The boundary is permission education for a visible public reply drafting extension. TypeToSell can explain why supported pages need extension access and how selected text is inserted, but it should not describe hidden monitoring, private-message access, social account control, or unattended posting as part of the permission model.
Technical spec
Chrome extension permission trust spec
A Chrome extension permission trust spec should define how TypeToSell explains supported-site access, visible composer context, user-triggered generation, selected editable insertion, no social OAuth, no private-message access, privacy proof, and manual final posting. The spec should make Chrome extension permission wording precise enough for install pages, support answers, schema, and AI summaries.
Last updated: 2026-07-11. This page is written for implementation-intent SEO and AI citation.
System boundary
What does this spec own?
Data flow
How should context and drafts move?
Install-risk moment
A user sees Chrome permission language and needs a plain-language explanation before or during install intent.
Permission explanation
The page maps supported-site access to extension UI, visible composer context, user-triggered generation, and selected insertion.
Proof route handoff
The user can follow privacy, official source, no-OAuth, private-message, and no-auto-posting links from the permission explanation.
Selected draft boundary
The extension copies or inserts only the chosen editable draft and leaves the final platform action outside TypeToSell.
Permission model
What access must stay explicit?
Supported-site access
Explain host access as the mechanism that lets TypeToSell appear and work on supported social web composers.
Visible context only
State that drafting is based on visible composer or page context after user action, not hidden inbox monitoring.
No social OAuth
Keep X, Reddit, and Facebook passwords or OAuth outside the core Chrome extension drafting workflow.
Manual posting preserved
Clarify that selected insertion does not include pressing Reply, Post, Comment, Send, or Publish.
Instrumentation
What must be measured?
Permission source clicks
Track whether users open permission, privacy, and official source pages near install-intent moments.
Comprehension checks
Measure whether users can restate supported-site access, visible context, selected insertion, and manual posting.
Concern routing
Tag questions about private messages, social credentials, hidden monitoring, and account control separately.
Copy-safety scan
Scan public metadata, schema, and llms files for wording that overstates Chrome permission capability.
Failure modes
What can go wrong, and how should it be prevented?
Broad warning panic
Users interpret Chrome host access as unlimited hidden monitoring.
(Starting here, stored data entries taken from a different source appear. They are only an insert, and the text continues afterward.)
(** ** Machine integers *)

(** Go's [uint16]: arithmetic is modulo [2^16]. *)
Definition u16 (z : Z) : Z := z `mod` 65536.

(** Go's [uint64]. *)
Definition u64 (z : Z) : Z := z `mod` 18446744073709551616.

(** Go's [int64] (and [int] on the 64-bit targets): two's complement. *)
Definition i64 (z : Z) : Z := (z + 9223372036854775808) `mod` 18446744073709551616 - 9223372036854775808.

Definition is_u16 (z : Z) : Prop := 0 ≤ z < 65536.
Definition is_u64 (z : Z) : Prop := 0 ≤ z < 18446744073709551616.
Definition is_i64 (z : Z) : Prop := -9223372036854775808 ≤ z < 9223372036854775808.

Lemma u16_range z : is_u16 (u16 z).
Proof. unfold is_u16, u16. apply Z.mod_pos_bound. lia. Qed.

Lemma u16_id z : is_u16 z → u16 z = z.
Proof. unfold is_u16, u16. apply Z.mod_small. Qed.

Lemma u64_id z : is_u64 z → u64 z = z.
Proof. unfold is_u64, u64. apply Z.mod_small. Qed.

Lemma i64_id z : is_i64 z → i64 z = z.
Proof. unfold is_i64, i64. intros. rewrite Z.mod_small; lia. Qed.

Lemma i64_u64 z : is_i64 z → i64 (u64 z) = z.
Proof.
  unfold is_i64, i64, u64. intros.
  rewrite Zplus_mod_idemp_l, Z.mod_small; lia.
Qed.

#[export] Hint Resolve u16_range : gomq.

(** ** The Go execution monad

    A piece of Go code run by one goroutine, from its call to its return, on a
    shared store of type [S].  [Done] is a normal return, [Panicked] a run-time
    panic (a nil dereference), and [Blocked] a goroutine that waits on a channel
    operation no other goroutine will ever complete; the store is what the code
    left behind when it stopped. *)
Inductive outcome (S A : Type) : Type :=
| Done (a : A) (s : S)
| Blocked (s : S)
| Panicked.
Arguments Done {S A} a s.
Arguments Blocked {S A} s.
Arguments Panicked {S A}.

Definition prog (S A : Type) : Type := S → outcome S A.

#[export] Instance prog_ret {S} : MRet (prog S) := λ A a s, Done a s.
#[export] Instance prog_bind {S} : MBind (prog S) := λ A B f m s,
  match m s with
  | Done a s' => f a s'
  | Blocked s' => Blocked s'
  | Panicked => Panicked
  end.

Definition gets {S A} (f : S → A) : prog S A := λ s, Done (f s) s.
Definition modify {S} (f : S → S) : prog S unit := λ s, Done tt (f s).
Definition panic {S A} : prog S A := λ _, Panicked.
Definition block {S A} : prog S A := λ s, Blocked s.

(** [*p] for a pointer whose target is [o]: nil or dangling panics. *)
Definition deref {S A} (f : S → option A) : prog S A := λ s,
  match f s with Some a => Done a s | None => Panicked end.

(** [for _, x := range l { f(x) }] *)
Fixpoint forM_ {S A} (l : list A) (f : A → prog S unit) : prog S unit :=
  match l with
  | [] => mret tt
  | x :: l' => f x ;; forM_ l' f
  end.

(** [for _, x := range l { ... return v ... }]: the body returns [Some v] when
    it executes the [return v], which leaves the loop. *)
Fixpoint for_return {S A R} (l : list A) (f : A → prog S (option R)) : prog S (option R) :=
  match l with
  | [] => mret None
  | x :: l' =>
      r ← f x;
      match r with Some v => mret (Some v) | None => for_return l' f end
  end.

(** Running a command that is followed by another. *)
Lemma bind_gets {S A B} (f : S → A) (k : A → prog S B) s : (gets f ≫= k) s = k (f s) s.
Proof. done. Qed.

Lemma bind_modify {S B} (f : S → S) (k : unit → prog S B) s : (modify f ≫= k) s = k tt (f s).
Proof. done. Qed.

Lemma bind_deref {S A B} (f : S → option A) (k : A → prog S B) s a :
  f s = Some a → (deref f ≫= k) s = k a s.
Proof. intros E. unfold mbind, prog_bind, deref. by rewrite E. Qed.

Lemma bind_deref_nil {S A B} (f : S → option A) (k : A → prog S B) s :
  f s = None → (deref f ≫= k) s = Panicked.
Proof. intros E. unfold mbind, prog_bind, deref. by rewrite E. Qed.

Lemma bind_Done {S A B} (m : prog S A) (k : A → prog S B) s a s' :
  m s = Done a s' → (m ≫= k) s = k a s'.
Proof. intros E. unfold mbind, prog_bind. by rewrite E. Qed.

Lemma bind_Done_inv {S A B} (m : prog S A) (k : A → prog S B) s b s' :
  (m ≫= k) s = Done b s' → ∃ a s1, m s = Done a s1 ∧ k a s1 = Done b s'.
Proof. unfold mbind, prog_bind. destruct (m s) as [a s1| |]; naive_solver. Qed.

(** ** Weakest preconditions

    [wp m Q B s]: from the store [s], [m] does not panic; if it returns then
    [Q] holds of its result and the store, and if it blocks then [B] holds. *)
Definition wp {S A} (m : prog S A) (Q : A → S → Prop) (B : S → Prop) (s : S) : Prop :=
  match m s with
  | Done a s' => Q a s'
  | Blocked s' => B s'
  | Panicked => False
  end.

Section wp.
Context {S : Type}.

Lemma wp_ret {A} (a : A) (Q : A → S → Prop) B s : Q a s → wp (mret a) Q B s.
Proof. done. Qed.

Lemma wp_bind {A C} (m : prog S A) (f : A → prog S C) Q B s :
  wp m (λ a s', wp (f a) Q B s') B s → wp (m ≫= f) Q B s.
Proof. unfold wp, mbind, prog_bind. by destruct (m s). Qed.

Lemma wp_bind_inv {A C} (m : prog S A) (f : A → prog S C) Q B s :
  wp (m ≫= f) Q B s → wp m (λ a s', wp (f a) Q B s') B s.
Proof. unfold wp, mbind, prog_bind. by destruct (m s). Qed.

Lemma wp_mono {A} (m : prog S A) (Q Q' : A → S → Prop) (B B' : S → Prop) s :
  (∀ a s', Q a s' → Q' a s') → (∀ s', B s' → B' s') → wp m Q B s → wp m Q' B' s.
Proof. unfold wp. destruct (m s); naive_solver. Qed.

Lemma wp_conj {A} (m : prog S A) (Q Q' : A → S → Prop) (B B' : S → Prop) s :
  wp m Q B s → wp m Q' B' s → wp m (λ a s', Q a s' ∧ Q' a s') (λ s', B s' ∧ B' s') s.
Proof. unfold wp. by destruct (m s). Qed.

Lemma wp_Done {A} (m : prog S A) (Q : A → S → Prop) B s a s' : m s = Done a s' → Q a s' → wp m Q B s.
Proof. unfold wp. by intros ->. Qed.

Lemma wp_returns {A} (m : prog S A) (Q : A → S → Prop) s :
  wp m Q (λ _, False) s → ∃ a s', m s = Done a s' ∧ Q a s'.
Proof. unfold wp. destruct (m s); naive_solver. Qed.

Lemma wp_gets {A} (f : S → A) (Q : A → S → Prop) B s : Q (f s) s → wp (gets f) Q B s.
Proof. done. Qed.

Lemma wp_modify (f : S → S) (Q : unit → S → Prop) B s : Q tt (f s) → wp (modify f) Q B s.
Proof. done. Qed.

Lemma wp_deref {A} (f : S → option A) (Q : A → S → Prop) B s a :
  f s = Some a → Q a s → wp (deref f) Q B s.
Proof. unfold wp, deref. by intros ->. Qed.

(** A loop with an invariant indexed by the items already visited. *)
Lemma wp_forM_ind {A} (I : list A → S → Prop) (f : A → prog S unit) B (seen l : list A) s :
  (∀ pre x s', x ∈ l → I pre s' → wp (f x) (λ _, I (pre ++ [x])) B s') →
  I seen s → wp (forM_ l f) (λ _, I (seen ++ l)) B s.
Proof.
  revert seen s. induction l as [|x l IH]; intros seen s Hf HI; simpl.
  { apply wp_ret. by rewrite app_nil_r. }
  apply wp_bind. eapply wp_mono; [| |apply Hf; [set_solver|done]]; [|done].
  intros [] s' HI'. replace (seen ++ x :: l) with ((seen ++ [x]) ++ l) by by rewrite <-app_assoc.
  apply IH; [|done]. intros. apply Hf; [set_solver|done].
Qed.

Lemma wp_forM {A} (I : S → Prop) (f : A → prog S unit) B (l : list A) s :
  (∀ x s', x ∈ l → I s' → wp (f x) (λ _, I) B s') → I s → wp (forM_ l f) (λ _, I) B s.
Proof. intros. by apply (wp_forM_ind (λ _, I)) with (seen := []); auto. Qed.

Lemma wp_for_return {A R} (I : S → Prop) (Q : option R → S → Prop) (f : A → prog S (option R)) B l s :
  (∀ x s', x ∈ l → I s' →
     wp (f x) (λ r s'', match r with Some v => Q (Some v) s'' | None => I s'' end) B s') →
  (∀ s', I s' → Q None s') →
  I s → wp (for_return l f) Q B s.
Proof.
  revert s. induction l as [|x l IH]; intros s Hf HN HI; simpl; [by apply wp_ret, HN|].
  apply wp_bind. eapply wp_mono; [| |apply Hf; [set_solver|done]]; [|done].
  intros [v|] s' H'; simpl; [by apply wp_ret|].
  apply IH; [|done..]. intros. apply Hf; [set_solver|done].
Qed.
Translate the warning into the exact visible public reply workflow and link official sources.
Permission minimization
Copy says permissions are harmless without explaining what they enable.
Replace vague trust language with supported-site scope, trigger, and insertion boundary.
Account-control drift
AI summaries imply TypeToSell controls social accounts or posts publicly.
Add direct no-OAuth, no-private-message, and manual-posting routes near permission answers.
Rollout gates
What must be true before rollout?
Gate 1
Install copy reviewed
Chrome Web Store, install, support, metadata, schema, and llms permission references use the same safe facts.
Gate 2
Proof links are reachable
Privacy, browser permission sources, no-OAuth pages, and private-message boundaries are linked from permission-sensitive paths.
Gate 3
Comprehension passes
Users can explain supported-site access, visible context, selected insertion, and manual final posting.
Gate 4
No hidden-control copy
Public copy avoids claims or implications about hidden monitoring, account control, private-message access, or unattended actions.
Related reading
Continue from specs to execution
FAQ
Technical spec questions
What is a Chrome extension permission trust spec?
It is the technical and copy boundary for explaining supported-site access, visible context, selected insertion, privacy proof, and manual posting.
What should fail this spec?
Hidden monitoring assumptions, social account control, private-message access, social credential confusion, or unclear final posting control should fail.
Does this spec prove zero risk?
No. It gives users a precise way to understand and evaluate the Chrome permission boundary.